2008年頃だったと記憶していますが、インビザラインがTV番組で紹介されたことがありました。その直後はインビザラインを希望される患者様が一時的に増えました。その当時ほどではないにせよ今でも矯正装置としてインビザラインなどのマウスピースタイプの矯正装置を指定されて来院される患者様も多いのですが、矯正治療において先に「矯正装置」を決定してしまうのは順序が逆だなと考えてしまいます。
旅行で例えるならば矯正治療のゴール目標は「旅行先」、使用する矯正装置は「乗り物」です。
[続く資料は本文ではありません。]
(* ===== verification/Codec.v ===== *)
(** * Codec: the row values of the key-value backends

    [encVal] and [decVal] of [internal/store/kvstore.go], which the RESP and
    the Pebble stores share, and the prefixed keys. *)

From S2P Require Import Prelude GoStd Store StoreSpec.
From stdpp Require Import options.

Definition BAR : byte := x7c.
Definition v1 : bytes := Eval vm_compute in lit "v1|".

(** "v1|{e}|{c}|{u}". *)
Definition encVal (e c : Z) (u : bytes) : bytes :=
  v1 ++ itoa e ++ [BAR] ++ itoa c ++ [BAR] ++ u.

(** Expiry, creation time and url; [None] is [ok = false]. *)
Definition decVal (v : bytes) : option (Z * Z * bytes) :=
  let s := TrimPrefix v v1 in
  match cut_byte BAR s with
  | None => None
  | Some (p, rest) =>
      match ParseInt p with
      | (e, None) =>
          match cut_byte BAR rest with
          | Some (q, u) =>
              match ParseInt q with
              | (c, None) => Some (e, c, u)
              | (_, Some _) => None
              end
          | None => Some (e, 0, rest)
          end
      | (_, Some _) => None
      end
  end.

Definition lkey (code : bytes) : bytes := [x6c; x3a] ++ code.
Definition hkey (code : bytes) : bytes := [x68; x3a] ++ code.
Definition hfield (code : bytes) : bytes := [x68; x3a] ++ code.

(** ** Lemmas *)

Lemma cut_byte_app (c : byte) (a b : bytes) :
  c ∉ a -> cut_byte c (a ++ c :: b) = Some (a, b).
Proof.
  intros Hc. unfold cut_byte. rewrite break_at_app; [done| |apply byte_eqb_refl].
  apply Forall_forall. intros x Hx. apply byte_eqb_ne. intros ->. done.
Qed.

Lemma cut_byte_none (c : byte) (a : bytes) : c ∉ a -> cut_byte c a = None.
Proof.
  intros Hc. unfold cut_byte. rewrite break_at_none; [done|].
  apply Forall_forall. intros x Hx. apply byte_eqb_ne. intros ->. done.
Qed.

Lemma cut_byte_Some (c : byte) (s a b : bytes) :
  cut_byte c s = Some (a, b) -> s = a ++ c :: b /\ c ∉ a.
Proof.
  unfold cut_byte. destruct (break_at _ s) as [x y] eqn:E. destruct y as [|d y]; [done|].
  intros [= <- <-]. pose proof (break_at_head _ _ _ _ _ E) as Hd.
  destruct (byte_eqb_spec c d) as [<-|]; [|done]. split; [by apply break_at_split in E|].
  intros Hin. apply break_at_before in E. rewrite Forall_forall in E. specialize (E _ Hin).
  by rewrite byte_eqb_refl in E.
Qed.

(** A number holds no separator. *)
Lemma itoa_not_elem (z : Z) (c : byte) : is_digit c = false -> c <> x2d -> c ∉ itoa z.
Proof.
  intros Hd Hm Hin. pose proof (itoa_numeric z) as Hn. rewrite Forall_forall in Hn.
  destruct (Hn _ Hin); congruence.
Qed.

Lemma TrimPrefix_app (p s : bytes) : TrimPrefix (p ++ s) p = s.
Proof. unfold TrimPrefix. by rewrite CutPrefix_app. Qed.

Lemma TrimPrefix_none (s p : bytes) : HasPrefix s p = false -> TrimPrefix s p = s.
Proof. unfold TrimPrefix, CutPrefix. by intros ->. Qed.

Lemma itoa_no_v1 (z : Z) (s : bytes) : HasPrefix (itoa z ++ s) v1 = false.
Proof.
  unfold itoa. destruct (z <? 0) eqn:Ez; [done|].
  destruct (itoa_head_digit z) as (c & t & -> & Hc); [lia|]. cbn [HasPrefix app v1].
  rewrite byte_eqb_ne; [done|]. intros <-. discriminate Hc.
Qed.

(** Every value written decodes to the fields it was made of, whatever bytes
    the url holds. *)
Lemma decVal_enc (e c : Z) (u : bytes) :
  is_int64 e -> is_int64 c -> decVal (encVal e c u) = Some (e, c, u).
Proof.
  intros He Hc. unfold decVal, encVal. rewrite TrimPrefix_app. cbn [app].
  rewrite cut_byte_app by by apply itoa_not_elem. rewrite ParseInt_itoa by done.
  rewrite cut_byte_app by by apply itoa_not_elem. by rewrite ParseInt_itoa.
Qed.

Lemma decVal_range (v : bytes) (e c : Z) (u : bytes) :
  decVal v = Some (e, c, u) -> is_int64 e /\ is_int64 c.
Proof.
  unfold decVal. destruct (cut_byte BAR _) as [[p rest]|]; [|done].
  destruct (ParseInt p) as [e' [?|]] eqn:Ee; [done|]. apply ParseInt_range in Ee.
  destruct (cut_byte BAR rest) as [[q u']|].
  - destruct (ParseInt q) as [c' [?|]] eqn:Ec; [done|]. apply ParseInt_range in Ec.
    intros [= <- <- <-]. by split.
  - intros [= <- <- <-]. split; [done|unfold is_int64; lia].
Qed.

(** What a row means at time [now]: the target of a link that has not expired. *)
Definition live_row (now : Z) (o : option (option bytes)) : option (bytes * Z) :=
  match o with
  | Some (Some v) =>
      match decVal v with
      | Some (e, _, u) => if negb (e =? 0) && (e <=? now) then None else Some (u, e)
      | None => None
      end
  | _ => None
  end.

Lemma live_row_enc (now t ttlMs : Z) (u : bytes) :
  is_int64 t -> is_int64 (expiry t ttlMs) -> expiry t ttlMs = 0 \/ now < expiry t ttlMs ->
  live_row now (Some (Some (encVal (expiry t ttlMs) t u))) = Some (u, expiry t ttlMs).
Proof.
  intros Ht He Hl. unfold live_row. rewrite decVal_enc by done.
  replace (negb _ && _) with false; [done|]. symmetry. apply andb_false_iff. destruct Hl as [->|Hl]; [by left|].
  right. lia.
Qed.

(** the value codec is exact: a row decodes to the fields it was written
    with, whatever bytes its url holds, and any value that decodes at all, old
    formats included, is rewritten by [encVal] to one that decodes the same. *)
Theorem decVal_roundtrip (v : bytes) (e c : Z) (u : bytes) :
  (is_int64 e -> is_int64 c -> decVal (encVal e c u) = Some (e, c, u))
  /\ (decVal v = Some (e, c, u) -> decVal (encVal e c u) = Some (e, c, u)).
Proof.
  split; [apply decVal_enc|]. intros Hv. destruct (decVal_range _ _ _ _ Hv). by apply decVal_enc.
Qed.

(** the values older versions wrote: "{e}|{c}|{u}" keeps its creation
    time; "{e}|{u}" gets 0 if the url holds no bar, and is not decoded, so the
    link is lost, if it holds one after anything but a number. *)
Theorem decVal_legacy (e c : Z) (u t : bytes) :
  is_int64 e -> is_int64 c -> BAR ∉ u -> (ParseInt u).2 <> None ->
  decVal (itoa e ++ [BAR] ++ itoa c ++ [BAR] ++ u) = Some (e, c, u)
  /\ decVal (itoa e ++ [BAR] ++ u) = Some (e, 0, u)
  /\ decVal (itoa e ++ [BAR] ++ u ++ [BAR] ++ t) = None.
Proof.
  intros He Hc Hu Hn. unfold decVal. rewrite !TrimPrefix_none by apply itoa_no_v1. cbn [app].
  rewrite !cut_byte_app by by apply itoa_not_elem. rewrite !ParseInt_itoa by done.
  split_and!.
  - done.
  - by rewrite cut_byte_none.
  - rewrite cut_byte_app by done. by destruct (ParseInt u) as [n [?|]].
Qed.

Definition demo_url : bytes := Eval vm_compute in lit "http://h/".

Lemma decVal_roundtrip_witness :
  decVal (encVal 5 7 (demo_url ++ [BAR; BAR])) = Some (5, 7, demo_url ++ [BAR; BAR])
  /\ decVal (encVal 5 0 demo_url) = Some (5, 0, demo_url).
Proof.
  destruct (decVal_roundtrip [] 5 7 (demo_url ++ [BAR; BAR])) as [P _].
  destruct (decVal_roundtrip ([x35; BAR] ++ demo_url) 5 0 demo_url) as [_ Q].
  split; [apply P; unfold is_int64; lia|apply Q; reflexivity].
Defined.

Lemma decVal_legacy_witness :
  decVal (itoa 5 ++ [BAR] ++ itoa 7 ++ [BAR] ++ demo_url) = Some (5, 7, demo_url)
  /\ decVal (itoa 5 ++ [BAR] ++ demo_url) = Some (5, 0, demo_url)
  /\ decVal (itoa 5 ++ [BAR] ++ demo_url ++ [BAR] ++ [x31]) = None.
Proof.
  apply (decVal_legacy 5 7 demo_url [x31]); [unfold is_int64; lia|unfold is_int64; lia| |done].
  apply (bool_decide_unpack (BAR ∉ demo_url)). vm_compute. exact I.
Defined.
最初に移動手段を「車」に決めてしまうと海外には行けません。インビザラインはどのような症状でも唇側矯正装置や舌側矯正装置などの固定式の矯正装置と同じような治療効果を得られるわけではないので最初にインビザラインで治療を行う、と決めてしまうと治療方針の決定に大きな影響を及ぼすしてしまいます。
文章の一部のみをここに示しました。